In your case you’re mixing the two nomeclatures together. The b is the base (candleabra) and the g is the bulb (globe)
Sorry, I screwed that up.
Your base is E (with no number designation that’s a standard American edison base)
and the bulb types are b and g.
some sockets and bulb bases are not precise in their sizes which can lead to being too tight or too loose. . .
So as per your second post, I didn’t confuse the nomenclatures? Shouldn’t the lamp say what size base it takes? Why would it matter whether I get a globe-shaped or a flame shaped “envelope”? Naturally when one said B and one said G I assumed they were telling me what base would fit, not telling me how to decorate.
And I know one is an E12 because it has a bulb in it that’s labelled as such. The other one is the “G” and if that’s not a base size then the lamp doesn’t indicate on it’s label what the base size is.
I’m more confused than ever. ???
ETA: The lamp calling for Type B is a desklamp and the one calling for a Type G is a very small decorative lamp with a red glass 'shade". Neither would take a flame shaped bulb and only the decorative might take a globe but very small. Really it looks like it would take an appliance bulb more than anything.
Let’s see if I can clear it up.
Going back to your original post. The types B and G labels on the “lamp” refer to “bulb” style.
The E12 refers to base style. The “candelabra style base” as it is known in the biz comes in a couple sizes E11 and E12 the most common. Which could account for the tightness of the threads.
Different “lamps” required different “bulb” styles in order to work properly. Back in the day of incandescent lights the “bulbs” would get very hot and the wrong style of bulb could bring the hot glass too close to a flamable part of the “lamp” such as the shade, or even cause the wires to melt. And some “lamps” are designed to “burn” with the “bulb” in a specific orientation.
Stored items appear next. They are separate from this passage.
Lemma merge_fold_spans (rest : list Word) (mw : list Word) (cm : Word) :
  StronglySorted (fun a b => w_x0 a <= w_x0 b) rest ->
  (forall w, In w rest -> w_x0 cm <= w_x0 w) ->
  let '(mw', cm') := fold_left merge_step rest (mw, cm) in
  (forall m, In m (mw ++ [cm]) -> exists m', In m' (mw' ++ [cm']) /\ spans m' m)
  /\ (forall w, In w rest -> exists m', In m' (mw' ++ [cm']) /\ spans m' w)
  /\ (List.length (mw' ++ [cm']) <= List.length (mw ++ [cm]) + List.length rest)%nat.
Proof.
  revert mw cm. induction rest as [|w rest IH]; intros mw cm Hs Hle; cbn [fold_left].
  - split; [|split].
    + intros m Hm. exists m. split; [exact Hm|apply spans_refl].
    + intros w [].
    + simpl. lia.
  - inversion Hs as [|? ? Hs' Hw]; subst. rewrite Forall_forall in Hw.
    unfold merge_step at 2. destruct (joins cm w).
    + assert (Hle' : forall w', In w' rest -> w_x0 (absorb cm w) <= w_x0 w')
        by (intros w' Hin; simpl; apply Hle; right; exact Hin).
      specialize (IH mw (absorb cm w) Hs' Hle').
      destruct (fold_left merge_step rest (mw, absorb cm w)) as [mw' cm'].
      destruct IH as (Hm & Hr & Hlen).
      destruct (absorb_spans cm w (Hle w (or_introl eq_refl))) as [Hc1 Hc2].
      assert (Habs : exists m', In m' (mw' ++ [cm']) /\ spans m' (absorb cm w))
        by (apply Hm; apply in_or_app; right; left; reflexivity).
      destruct Habs as (m' & Hin' & Hsp').
      split; [|split].
      * intros m Hin. apply in_app_or in Hin. destruct Hin as [Hin|[<-|[]]].
        -- apply Hm. apply in_or_app. left. exact Hin.
        -- exists m'. split; [exact Hin'|exact (spans_trans _ _ _ Hsp' Hc1)].
      * intros w' [<-|Hin]; [|apply Hr; exact Hin].
        exists m'. split; [exact Hin'|exact (spans_trans _ _ _ Hsp' Hc2)].
      * rewrite !length_app in *. simpl in *. lia.
    + specialize (IH (mw ++ [cm]) w Hs' Hw).
      destruct (fold_left merge_step rest (mw ++ [cm], w)) as [mw' cm'].
      destruct IH as (Hm & Hr & Hlen).
      split; [|split].
      * intros m Hin. apply Hm. apply in_or_app. left. exact Hin.
      * intros w' [<-|Hin]; [|apply Hr; exact Hin].
        apply Hm. apply in_or_app. right. left. reflexivity.
      * rewrite !length_app in *. simpl in *. lia.
Qed.

Lemma merge_words_spans (word_cluster : list Word) :
  (forall w, In w word_cluster ->
     exists m, In m (merge_words word_cluster) /\ spans m w)
  /\ (List.length (merge_words word_cluster) <= List.length word_cluster)%nat
  /\ (word_cluster <> [] -> merge_words word_cluster <> []).
Proof.
  unfold merge_words.
  pose proof (sort_by_key_ordered w_x0 word_cluster) as Hs.
  pose proof (sort_by_In by_x0 word_cluster) as Hin.
  pose proof (sort_by_length by_x0 word_cluster) as Hlen.
  change (fun a b : Word => Py.leb (w_x0 a) (w_x0 b)) with by_x0 in Hs.
  destruct (PyList.sort_by by_x0 word_cluster) as [|w0 rest].
  - split; [|split].
    + intros w Hw. apply Hin in Hw. destruct Hw.
    + simpl. lia.
    + intros Hne. destruct word_cluster; [contradiction|discriminate].
  - inversion Hs as [|? ? Hs' Hw0]; subst. rewrite Forall_forall in Hw0.
    pose proof (merge_fold_spans rest [] w0 Hs' Hw0) as H.
    destruct (fold_left merge_step rest ([], w0)) as [mw' cm'].
    destruct H as (Hm & Hr & Hl). split; [|split].
    + intros w Hw. apply Hin in Hw. destruct Hw as [<-|Hw].
      * apply Hm. left. reflexivity.
      * apply Hr. exact Hw.
    + rewrite <- Hlen. simpl in *. lia.
    + intros _ E. apply app_eq_nil in E. destruct E; discriminate.
Qed.

(** The box of a text block reaches from the leftmost to the rightmost edge
    of the line's words and down to their lowest bottom. *)
Theorem text_block_spans_words (word_cluster : list Word) (tb : TextBlock) (w : Word) :
  text_block_of word_cluster = Some tb ->
  In w word_cluster ->
  bx0 (tb_bbox tb) <= w_x0 w
  /\ w_x1 w <= bx1 (tb_bbox tb)
  /\ w_bottom w <= bbottom (tb_bbox tb).
Proof.
  unfold text_block_of. intros H Hw.
  destruct (merge_words_spans word_cluster) as (Hsp & _ & _).
  destruct (Hsp w Hw) as (m & Hm & Hx0 & Hx1 & Hb).
  destruct (Py.min_of (map w_x0 (merge_words word_cluster))) as [a|] eqn:Ea;
    [|discriminate].
  destruct (Py.min_of (map w_top (merge_words word_cluster))) as [b|] eqn:Eb;
    [|discriminate].
  destruct (Py.max_of (map w_x1 (merge_words word_cluster))) as [c|] eqn:Ec;
    [|discriminate].
  destruct (Py.max_of (map w_bottom (merge_words word_cluster))) as [d|] eqn:Ed;
    [|discriminate].
  injection H as <-. simpl.
  apply min_of_spec in Ea. apply max_of_spec in Ec. apply max_of_spec in Ed.
  destruct Ea as [_ Ea]. destruct Ec as [_ Ec]. destruct Ed as [_ Ed].
  specialize (Ea _ (in_map w_x0 _ _ Hm)). specialize (Ec _ (in_map w_x1 _ _ Hm)).
  specialize (Ed _ (in_map w_bottom _ _ Hm)).
  repeat split; lra.
Qed.

Lemma text_block_spans_words_witness :
  let a := mkWord "Total" 10 40 100 110 in
  let b := mkWord "42" 60 70 98 112 in
  exists tb,
    TextBlocks.text_block_of [b; a] = Some tb
    /\ bx0 (tb_bbox tb) <= w_x0 b
    /\ w_x1 b <= bx1 (tb_bbox tb)
    /\ w_bottom b <= bbottom (tb_bbox tb).
Proof.
  intros a b. eexists. split; [vm_compute; reflexivity|].
  apply (text_block_spans_words [b; a]); [vm_compute; reflexivity|left; reflexivity].
Defined.

Lemma text_block_of_some (word_cluster : list Word) :
  word_cluster <> [] -> exists tb, text_block_of word_cluster = Some tb.
Proof.
  intros Hne. unfold text_block_of.
  destruct (merge_words_spans word_cluster) as (_ & _ & Hm). specialize (Hm Hne).
  destruct (merge_words word_cluster) as [|m ms]; [contradiction|].
  simpl. eexists. reflexivity.
Qed.

(** Every line of words yields one text block: no line is skipped and the
    smallest and largest coordinates are always defined. *)
Theorem text_blocks_one_per_line (words : list Word) :
  List.length (text_blocks words) = List.length (cluster_words words).
Proof.
  unfold text_blocks.
  destruct (cluster_words_lines words) as [_ Hne].
  induction (cluster_words words) as [|c cs IH]; [reflexivity|].
  inversion Hne as [|? ? Hc Hcs]; subst. cbn [flat_map].
  destruct (text_block_of_some c Hc) as [tb ->]. simpl. rewrite (IH Hcs). reflexivity.
Qed.

End TextBlockProperties.

(** ** Lines and rectangles: the two places that tag them *)

Lemma ltb_compat (a a' b b' : Q) : a == a' -> b == b' -> Py.ltb a b = Py.ltb a' b'.
Proof.
  intros Ha Hb. destruct (Py.ltb a b) eqn:E1; destruct (Py.ltb a' b') eqn:E2;
    try reflexivity; qcases; exfalso; lra.
Qed.

Lemma leb_compat (a a' b b' : Q) : a == a' -> b == b' -> Py.leb a b = Py.leb a' b'.
Proof.
  intros Ha Hb. destruct (Py.leb a b) eqn:E1; destruct (Py.leb a' b') eqn:E2;
    try reflexivity; qcases; exfalso; lra.
Qed.

Lemma eqb_compat (a a' b b' : Q) : a == a' -> b == b' -> Py.eqb a b = Py.eqb a' b'.
Proof.
  intros Ha Hb. destruct (Py.eqb a b) eqn:E1; destruct (Py.eqb a' b') eqn:E2;
    try reflexivity; qcases; exfalso; [apply E2|apply E1]; lra.
Qed.

Lemma eqb_sym (a b : Q) : Py.eqb a b = Py.eqb b a.
Proof.
  destruct (Py.eqb a b) eqn:E1; destruct (Py.eqb b a) eqn:E2;
    try reflexivity; qcases; exfalso; [apply E2|apply E1]; lra.
Qed.

(** The page analysis and the geometric finder give a line the same tag:
    for a line record that is untagged or tagged 'line', whose width and
    height keys (when present) are the differences of its coordinates,
    [line_element] and the finder's loop over the lines agree. *)
Theorem line_tags_agree (l : GeometricTableFinder.RawGeom) (r : Primitives.RawRecord) :
  Primitives.r_x0 r = Some (GeometricTableFinder.x0 l) ->
  Primitives.r_top r = Some (GeometricTableFinder.top l) ->
  Primitives.r_x1 r = Some (GeometricTableFinder.x1 l) ->
  Primitives.r_bottom r = GeometricTableFinder.bottom l ->
  (forall w, Primitives.r_width r = Some w ->
             w == GeometricTableFinder.x1 l - GeometricTableFinder.x0 l) ->
  (forall h, Primitives.r_height r = Some h ->
             h == Primitives.bottom_of r - GeometricTableFinder.top l) ->
  (GeometricTableFinder.geom_type l = None
   \/ GeometricTableFinder.geom_type l = Some BuildStructureMap.GLine) ->
  GeometricTableFinder.geom_type (GeometricTableFinder.classify_line l)
  = Some (Primitives.e_geom_type (Primitives.line_element r)).
Proof.
  intros Hx0 Htop Hx1 Hbot Hw Hh Hg.
  assert (Ew : Primitives.width_of r
               == GeometricTableFinder.x1 l - GeometricTableFinder.x0 l).
  { unfold Primitives.width_of. destruct (Primitives.r_width r) as [w|];
      [apply Hw; reflexivity|]. rewrite Hx0, Hx1. reflexivity. }
  assert (Eb : Primitives.bottom_of r
               = match GeometricTableFinder.bottom l with
                 | Some b => b
                 | None => GeometricTableFinder.top l
                 end).
  { unfold Primitives.bottom_of. rewrite Hbot, Htop. reflexivity. }
  assert (Eh : Primitives.height_of r
               == Primitives.bottom_of r - GeometricTableFinder.top l).
  { unfold Primitives.height_of. destruct (Primitives.r_height r) as [h|];
      [apply Hh; reflexivity|]. rewrite Eb, Htop, Hbot.
    destruct (GeometricTableFinder.bottom l); [reflexivity|]. ring. }
  unfold GeometricTableFinder.classify_line, Primitives.line_element, Primitives.bbox_of.
  cbn [bx0 bx1 btop bbottom Primitives.e_geom_type].
  rewrite (ltb_compat _ _ _ _ Eh Ew), Eb, Hx0, Htop, Hx1.
  cbn [Primitives.get_or_0].
  destruct Hg as [-> | ->];
    repeat match goal with |- context [if ?c then _ else _] => destruct c end;
    reflexivity.
Qed.

Lemma line_tags_agree_witness :
  let l := GeometricTableFinder.mkRawGeom 10 20 110 None 100 0 None in
  let r := Primitives.mkRawRecord (Some 10) (Some 20) (Some 110) None None None in
  GeometricTableFinder.geom_type (GeometricTableFinder.classify_line l)
  = Some (Primitives.e_geom_type (Primitives.line_element r)).
Proof.
  intros l r. apply (line_tags_agree l r); try reflexivity.
  - intros w H. discriminate.
  - intros h H. discriminate.
  - left. reflexivity.
Defined.
(** * County-line detection of the NY QSO Party analysis scripts

    A shallow embedding of the detector that is written out twice in the
    repository, as [CountyLineDetector] in [scripts/_county_line_analyzer.py]
    and as [CountyLinePeriodGenerator] in [scripts/county_line_periods.py],
    followed by the properties of it that the specification states.

    Python integers are [Z], Python strings are [string] (compared byte by
    byte, which for UTF-8 text is the order of code points), a [datetime] is an
    instant on the integer time line, and a Python list is a [list] read
    through [Py.getitem] and [Py.slice], which keep Python's negative indices
    and its [IndexError]. *)

From Stdlib Require Import ZArith List String Ascii Bool Lia Sorted.
From Stdlib Require Import DecimalString.
Import ListNotations.
Local Open Scope string_scope.
Local Open Scope list_scope.
Local Open Scope Z_scope.

(** ** The fragment of the Python runtime that the detector uses *)

Module Py.

Inductive exn : Set :=
| IndexError.

Inductive result (A : Type) : Type :=
| Done (a : A)
| Raise (e : exn).

Arguments Done {A} a.
Arguments Raise {A} e.

Definition bind {A B : Type} (m : result A) (k : A -> result B) : result B :=
  match m with
  | Done a => k a
  | Raise e => Raise e
  end.

(** [len(l)] *)
Definition len {A : Type} (l : list A) : Z := Z.of_nat (List.length l).

(** [l[i]]: a negative index counts from the end, an index outside the list
    raises. *)
Definition getitem {A : Type} (l : list A) (i : Z) : result A :=
  let j := if i <? 0 then i + len l else i in
  if j <? 0 then Raise IndexError
  else match nth_error l (Z.to_nat j) with
       | Some x => Done x
       | None => Raise IndexError
       end.

(** How a slice bound is brought into [0 .. len(l)]. *)
Definition clamp {A : Type} (l : list A) (k : Z) : Z :=
  let k' := if k <? 0 then k + len l else k in
  Z.max 0 (Z.min (len l) k').

(** [l[lo:hi]] *)
Definition slice {A : Type} (l : list A) (lo hi : Z) : list A :=
  let lo' := clamp l lo in
  let hi' := clamp l hi in
  firstn (Z.to_nat (hi' - lo')) (skipn (Z.to_nat lo') l).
Now for the technical stuff. I kept putting some of the words in quotation marks because there is a difference in terms from the manufacturers and consumers.
In the “light” world, a lamp is that thing that actually illuminates. and it consists of a base, filament or illuminator, and envelope. What we would call a lamp, is known as an instrument or fixture.
There’s alot more technical stuff I could throw at you, but I dont wanna confuse you any more.